====== SUPPLIED MATERIAL ======

Lemma save_note_returns (d d' : directory) (now : datetime) (text p : str) :
  save_note d now text = (d', Ret (Some p)) ->
  strip text <> [] /\ path_exists d p = false
  /\ d' = d ++ [(p, Text (strip text ++ nl))].
Proof.
  intros H. destruct (strip text) as [|c r] eqn:Hs.
  - rewrite save_note_blank in H by assumption. discriminate.
  - assert (Hne : strip text <> []) by congruence.
    rewrite save_note_nonblank in H by assumption.
    destruct (_free_filename d (_now_ts now)) as [q|e] eqn:Hq; [|discriminate].
    inversion H; subst q.
    apply free_filename_fresh in Hq. destruct Hq as [_ Hfresh].
    rewrite write_text_fresh by assumption.
    rewrite <- Hs. split; [rewrite Hs; discriminate | auto].
Qed.

Lemma save_note_under_returns (os : write_outcome) (d d' : directory)
    (now : datetime) (text p : str) :
  save_note_under os d now text = (d', Returns (Some p)) ->
  strip text <> [] /\ path_exists d p = false
  /\ In p (candidates (_now_ts now))
  /\ exists slot, os = Written slot
                  /\ d' = place slot d p (strip text ++ nl).
Proof.
  intros H. destruct (strip text) as [|c r] eqn:Hs.
  - rewrite save_note_under_blank in H by assumption. discriminate.
  - assert (Hne : strip text <> []) by congruence.
    rewrite save_note_under_nonblank in H by assumption.
    destruct (_free_filename d (_now_ts now)) as [q|e] eqn:Hq; [|discriminate].
    apply free_filename_fresh in Hq. destruct Hq as [Hin Hfresh].
    destruct os as [slot|slot| |slot rest]; try discriminate.
    inversion H; subst q. rewrite <- Hs.
    split; [rewrite Hs; discriminate|]. split; [exact Hfresh|].
    split; [exact Hin|]. exists slot. auto.
Qed.





(** ** Capture loop *)

Section Capture.

Variable HAS_TERMIOS : bool.

Lemma capture_line (lines : list str) (line : str)
    (inputs : list input_result) (prompts : list console) :
  strip line <> [] ->
  capture HAS_TERMIOS lines (Line line :: inputs) prompts
  = capture HAS_TERMIOS (lines ++ [line]) inputs prompts.
Proof.
  intros H. apply is_empty_false in H. cbn [capture]. rewrite H. reflexivity.
Qed.

Lemma capture_confirm (lines : list str) (line : str)
    (inputs : list input_result) (prompts : list console) :
  strip line = [] ->
  prompt_blank_line_action HAS_TERMIOS (hd at_eof prompts)
  = Ret ("enter" : str) ->
  capture HAS_TERMIOS lines (Line line :: inputs) prompts = Confirmed lines.
Proof.
  intros Hs Hp. cbn [capture]. rewrite Hs, Hp. reflexivity.
Qed.

Lemma capture_continue (lines : list str) (line : str)
    (inputs : list input_result) (prompts : list console) :
  strip line = [] ->
  prompt_blank_line_action HAS_TERMIOS (hd at_eof prompts)
  = Ret ("ctrlx" : str) ->
  capture HAS_TERMIOS lines (Line line :: inputs) prompts
  = capture HAS_TERMIOS (lines ++ [[]]) inputs (tl prompts).
Proof.
  intros Hs Hp. cbn [capture]. rewrite Hs, Hp. reflexivity.
Qed.

Lemma capture_end_of_input (lines : list str) (prompts : list console) :
  capture HAS_TERMIOS lines [] prompts = Abandoned lines.
Proof. reflexivity. Qed.


End Capture.

Lemma strip_first : strip "first" <> [].
Proof. vm_compute. discriminate. Qed.

Lemma strip_second : strip "second" <> [].
Proof. vm_compute. discriminate. Qed.

(** C7.  In the capture loop, when the line read is blank and the prompt
    answers "enter", the collection ends and the blank line is not added;
    when it answers "ctrlx", one empty line is added and the collection goes
    on.  So [first], a blank line answered by "ctrlx", [second] and a blank
    line answered by "enter" make the three lines [first], empty, [second],
    and the file written holds [first], two newlines, [second] and a newline;
    it is the same when [first] was the line typed at the dashboard. *)
Theorem capture_blank_line (HAS_TERMIOS : bool) (d : directory)
    (now : datetime) (lines : list str) (line : str)
    (inputs : list input_result) (prompts : list console) (p1 p2 : console) :
  (strip line = [] ->
   prompt_blank_line_action HAS_TERMIOS (hd at_eof prompts)
   = Ret ("enter" : str) ->
   capture HAS_TERMIOS lines (Line line :: inputs) prompts = Confirmed lines)
  /\ (strip line = [] ->
      prompt_blank_line_action HAS_TERMIOS (hd at_eof prompts)
      = Ret ("ctrlx" : str) ->
      capture HAS_TERMIOS lines (Line line :: inputs) prompts
      = capture HAS_TERMIOS (lines ++ [[]]) inputs (tl prompts))
  /\ (prompt_blank_line_action HAS_TERMIOS p1 = Ret ("ctrlx" : str) ->
      prompt_blank_line_action HAS_TERMIOS p2 = Ret ("enter" : str) ->
      capture HAS_TERMIOS []
              [Line "first"; Line []; Line "second"; Line []] (p1 :: p2 :: prompts)
      = Confirmed first_second
      /\ capture HAS_TERMIOS (seed "first")
                 [Line []; Line "second"; Line []] (p1 :: p2 :: prompts)
         = Confirmed first_second
      /\ strip (join nl first_second) ++ nl = first_second_text
      /\ forall p,
          _free_filename d (_now_ts now) = Ret p ->
          tui_note HAS_TERMIOS d now []
                   [Line "first"; Line []; Line "second"; Line []]
                   (p1 :: p2 :: prompts)
          = (d ++ [(p, Text first_second_text)], Continue)
          /\ tui_note HAS_TERMIOS d now "first"
                      [Line []; Line "second"; Line []] (p1 :: p2 :: prompts)
             = (d ++ [(p, Text first_second_text)], Continue)).
Proof.
  split; [apply capture_confirm|]. split; [apply capture_continue|].
  intros H1 H2.
  assert (Hloop : capture HAS_TERMIOS [("first" : str)]
                          [Line []; Line "second"; Line []] (p1 :: p2 :: prompts)
                  = Confirmed first_second).
  { rewrite capture_continue by (reflexivity || exact H1).
    rewrite capture_line by exact strip_second.
    rewrite capture_confirm by (reflexivity || exact H2). reflexivity. }
  assert (Hall : capture HAS_TERMIOS []
                         [Line "first"; Line []; Line "second"; Line []]
                         (p1 :: p2 :: prompts)
                 = Confirmed first_second).
  { rewrite capture_line by exact strip_first. exact Hloop. }
  split; [exact Hall|]. split; [exact Hloop|]. split; [reflexivity|].
  intros p Hp.
  assert (Hsave : save_lines d now first_second Continue
                  = (d ++ [(p, Text first_second_text)], Continue)).
  { unfold save_lines, first_second.
    assert (Hne : strip (join nl first_second) <> [])
      by (vm_compute; discriminate).
    destruct (save_note_written d now (join nl first_second) p Hne Hp)
      as (_ & Hs & _).
    unfold first_second in Hs. rewrite Hs. reflexivity. }
  split; unfold tui_note; cbv zeta.
  - cbn [is_empty]. rewrite Hall. exact Hsave.
  - change (if is_empty "first" then [] else [("first" : str)])
      with [("first" : str)].
    rewrite Hloop. exact Hsave.
Qed.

======

TASK REQUIREMENTS
Up to and including the line that holds "apply free_filename_fresh in Hq. destruct Hq as [_", reproduce the records above exactly from their first line, and give nothing else.

PROBLEM SOLUTION
Lemma save_note_returns (d d' : directory) (now : datetime) (text p : str) :
  save_note d now text = (d', Ret (Some p)) ->
  strip text <> [] /\ path_exists d p = false
  /\ d' = d ++ [(p, Text (strip text ++ nl))].
Proof.
  intros H. destruct (strip text) as [|c r] eqn:Hs.
  - rewrite save_note_blank in H by assumption. discriminate.
  - assert (Hne : strip text <> []) by congruence.
    rewrite save_note_nonblank in H by assumption.
    destruct (_free_filename d (_now_ts now)) as [q|e] eqn:Hq; [|discriminate].
    inversion H; subst q.
    apply free_filename_fresh in Hq. destruct Hq as [_ Hfresh].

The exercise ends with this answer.